* What is needed *
Look through the entries below and extract exactly the lines from the one containing "destruct (is_FileNotFoundError e); simpl." through the one containing "Lemma startup_returned_exists w", ends included.

Stored data
BEGIN
Lemma stat_icon_file s root :
  good_size s = true → stat (icon_file s) root = lookup_path (icon_path s) root.
Proof.
  intros Hg. destruct (good_size_plain s Hg) as [Hpl Hnd].
  apply good_size_spec in Hg as (_ & Hp & Hne & _). unfold stat.
  destruct (decide (icon_file s = "")); [done|].
  rewrite Hp, Hnd, (resolve_plain _ _ Hpl).
  by destruct (lookup_path (icon_path s) root) as [[| |]|].
Qed.

Lemma good_in_sizes s : s ∈ sizes → good_size s = true.
Proof. intros Hs. pose proof sizes_good as H. rewrite Forall_forall in H. auto. Qed.

Lemma good_sublist pre rest :
  sizes = pre ++ rest → Forall (λ s, good_size s = true) pre.
Proof.
  intros E. pose proof sizes_good as H. rewrite E, Forall_app in H. tauto.
Qed.

Lemma in_sizes_of_pre pre rest s : sizes = pre ++ rest → s ∈ pre → s ∈ sizes.
Proof. intros -> Hs. apply elem_of_app. by left. Qed.

Lemma distinct_sublist pre rest a b :
  sizes = pre ++ rest →
  a ∈ pre → b ∈ pre → icon_name a = icon_name b → a = b.
Proof.
  intros E Ha Hb. apply sizes_names_distinct; by eapply in_sizes_of_pre.
Qed.

(** A completed [try] block: the source decoded, the loop ran over all
    sizes, and every icon is in place. *)
Lemma generate_icons_try_returned src w w' :
  generate_icons_try src w = (Returned tt, w') →
  ∃ fmt from px w0 w1,
    stat src (fs w) = Ok (File (Encoded fmt from px)) ∧
    Image_open src w = (Returned (mkImage from px (Some src)), w0) ∧
    chain (process_size (mkImage from px (Some src))) sizes w0 w1 ∧
    w' = closed src w1 ∧
    ∀ s, s ∈ sizes →
      stat (icon_file s) (fs w') = Ok (File (Encoded PNG (s, s) (resized from px (s, s)))).
Proof.
  intros Htry.
  destruct (Image_open src w) as [[img|e] w0] eqn:Ho;
    [|by rewrite (generate_icons_try_not_opened _ _ _ _ Ho) in Htry].
  destruct (for_each sizes (process_size img) w0) as [out w1] eqn:Hl.
  rewrite (generate_icons_try_opened _ _ _ _ _ _ Ho Hl) in Htry.
  injection Htry as -> <-.
  apply for_each_returned in Hl.
  destruct (Image_open_returned _ _ _ _ Ho) as (fmt & from & px & Hst & -> & _).
  exists fmt, from, px, w0, w1. split_and!; try done. intros s Hs.
  rewrite stat_icon_file by by apply good_in_sizes.
  apply (chain_files _ sizes w0 w1 s sizes_good Hl); [|done].
  intros a b. apply sizes_names_distinct.
Qed.

Lemma generate_icons_opened src w img w0 :
  Image_open src w = (Returned img, w0) →
  ∃ pre rest w1,
    sizes = pre ++ rest ∧ chain (process_size img) pre w0 w1 ∧
    ((rest = [] ∧ generate_icons src w = finish src (Returned tt) w1) ∨
     (∃ s rest' en,
         rest = s :: rest' ∧
         update (icon_path s) (leaf_write (icon_content img s) (inodes w1)) (fs w1)
           = Err en ∧
         generate_icons src w =
           finish src (Raised (exn_of_errno en)) (log (EvResize (s, s)) w1))).
Proof.
  intros Ho.
  destruct (for_each sizes (process_size img) w0) as [out w1'] eqn:Hl.
  rewrite generate_icons_eq, (generate_icons_try_opened _ _ _ _ _ _ Ho Hl).
  destruct (loop_summary _ _ _ _ _ sizes_good Hl)
    as (pre & rest & w1 & E & Hc & [(-> & -> & ->)|(s & rest' & en & -> & -> & Hu & ->)]).
  - exists pre, [], w1. split_and!; try done. by left.
  - exists pre, (s :: rest'), w1. split_and!; try done.
    right. by exists s, rest', en.
Qed.

Lemma generate_icons_not_opened src w e w0 :
  Image_open src w = (Raised e, w0) →
  generate_icons src w =
    if is_FileNotFoundError e
    then (Returned tt, log (EvPrint (not_found_notice src)) w)
    else (Raised e, w).
Proof.
  intros Ho. by rewrite generate_icons_eq, (generate_icons_try_not_opened _ _ _ _ Ho).
Qed.

Lemma finish_fs src out w1 : fs (finish src out w1).2 = fs w1.
Proof. destruct out as [a|e]; simpl; [done|]. by destruct (is_FileNotFoundError e). Qed.

Lemma finish_open_files src out w1 :
  open_files (finish src out w1).2 = remove_first src (open_files w1).
Proof. destruct out as [a|e]; simpl; [done|]. by destruct (is_FileNotFoundError e). Qed.

Lemma finish_trace src out w1 :
  ∃ diag, trace (finish src out w1).2 = trace w1 ++ EvClose src :: diag ∧
          (diag = [] ∨ diag = [EvPrint (not_found_notice src)]).
Proof.
  destruct out as [a|e]; simpl; [exists []; eauto|].
  destruct (is_FileNotFoundError e); simpl.
  - exists [EvPrint (not_found_notice src)]. rewrite <- app_assoc. eauto.
  - exists []. eauto.
Qed.

Lemma remove_first_head f l : remove_first f (f :: l) = l.
Proof. simpl. by destruct (decide (f = f)). Qed.

Lemma saved_app a b : saved (a ++ b) = saved a ++ saved b.
Proof. apply omap_app. Qed.

Lemma saved_schedule l : saved (schedule l) = icon_file <$> l.
Proof.
  induction l as [|x l IH]; [done|].
  rewrite schedule_cons, saved_app, IH. done.
Qed.

(** ** Startup *)

Lemma stat_output_dir root :
  stat output_dir root = lookup_path (components output_dir) root.
Proof.
  unfold stat. destruct (decide (output_dir = "")); [done|].
  assert (dir_required output_dir = false) as -> by (vm_compute; reflexivity).
  rewrite resolve_plain by (vm_compute; reflexivity).
  by destruct (lookup_path (components output_dir) root) as [[| |]|].
Qed.

Lemma startup_eq w :
  startup w =
    if exists_at (components output_dir) (fs w) then (Returned tt, w)
    else makedirs_rev (rev (components output_dir)) w.
Proof.
  unfold startup, bind, os_path_exists, os_makedirs, exists_at.
  rewrite stat_output_dir.
  destruct (lookup_path (components output_dir) (fs w)); simpl; [done|].
  by destruct (decide (output_dir = "")).
Qed.

Lemma isdir_exists p root : isdir p root = true → exists_at p root = true.
Proof. unfold isdir, exists_at. by destruct (lookup_path p root). Qed.

Lemma startup_returned_exists w w1 :
  startup w = (Returned tt, w1) → exists_at (components output_dir) (fs w1) = true.
Proof.
  rewrite startup_eq.
  destruct (exists_at (components output_dir) (fs w)) eqn:Ex.
  - by intros [= <-].
  - intros H. apply makedirs_rev_returned in H; [|by vm_compute].
    rewrite rev_involutive in H. by apply isdir_exists.
Qed.

Lemma startup_returned_isdir w w1 :
  startup w = (Returned tt, w1) →
  (∀ c, stat output_dir (fs w) ≠ Ok (File c)) →
  isdir (components output_dir) (fs w1) = true.
Proof.
  rewrite startup_eq. intros H Hnf.
  destruct (exists_at (components output_dir) (fs w)) eqn:Ex.
  - injection H as <-. unfold exists_at, isdir in *.
    specialize (Hnf). rewrite stat_output_dir in Hnf.
    pose proof (lookup_path_not_dangling (components output_dir) (fs w)) as Hd.
    destruct (lookup_path (components output_dir) (fs w)) as [[c|wr es|]|]; try done.
    by destruct (Hnf c).
  - apply makedirs_rev_returned in H; [|by vm_compute]. by rewrite rev_involutive in H.
Qed.

(** [generate_icons] keeps every entry of the file system, and its kind. *)
Lemma generate_icons_kind src w out w' q m :
  generate_icons src w = (out, w') →
  lookup_path q (fs w) = Ok m →
  ∃ m', lookup_path q (fs w') = Ok m' ∧ is_dir_node m' = is_dir_node m.
Proof.
  intros Hrun Hq.
  destruct (Image_open src w) as [[img|e] w0] eqn:Ho.
  - destruct (Image_open_returned _ _ _ _ Ho) as (_ & _ & _ & _ & _ & Hw0).
    destruct (generate_icons_opened _ _ _ _ Ho) as (pre & rest & w1 & E & Hc & Hcase).
    assert (fs w' = fs w1) as ->.
    { destruct Hcase as [[_ Hfin]|(s & rest' & en & _ & _ & Hfin)];
        rewrite Hrun in Hfin; change w' with ((out, w').2);
        by rewrite Hfin, finish_fs. }
    apply (chain_kind _ _ _ _ _ _ (good_sublist _ _ E) Hc). by rewrite Hw0.
  - rewrite (generate_icons_not_opened _ _ _ _ Ho) in Hrun.
    destruct (is_FileNotFoundError e); injection Hrun as <- <-; by exists m.
Qed.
END
* Reply *
  destruct (is_FileNotFoundError e); simpl.
  - exists [EvPrint (not_found_notice src)]. rewrite <- app_assoc. eauto.
  - exists []. eauto.
Qed.

Lemma remove_first_head f l : remove_first f (f :: l) = l.
Proof. simpl. by destruct (decide (f = f)). Qed.

Lemma saved_app a b : saved (a ++ b) = saved a ++ saved b.
Proof. apply omap_app. Qed.

Lemma saved_schedule l : saved (schedule l) = icon_file <$> l.
Proof.
  induction l as [|x l IH]; [done|].
  rewrite schedule_cons, saved_app, IH. done.
Qed.

(** ** Startup *)

Lemma stat_output_dir root :
  stat output_dir root = lookup_path (components output_dir) root.
Proof.
  unfold stat. destruct (decide (output_dir = "")); [done|].
  assert (dir_required output_dir = false) as -> by (vm_compute; reflexivity).
  rewrite resolve_plain by (vm_compute; reflexivity).
  by destruct (lookup_path (components output_dir) root) as [[| |]|].
Qed.

Lemma startup_eq w :
  startup w =
    if exists_at (components output_dir) (fs w) then (Returned tt, w)
    else makedirs_rev (rev (components output_dir)) w.
Proof.
  unfold startup, bind, os_path_exists, os_makedirs, exists_at.
  rewrite stat_output_dir.
  destruct (lookup_path (components output_dir) (fs w)); simpl; [done|].
  by destruct (decide (output_dir = "")).
Qed.

Lemma isdir_exists p root : isdir p root = true → exists_at p root = true.
Proof. unfold isdir, exists_at. by destruct (lookup_path p root). Qed.

Lemma startup_returned_exists w w1 :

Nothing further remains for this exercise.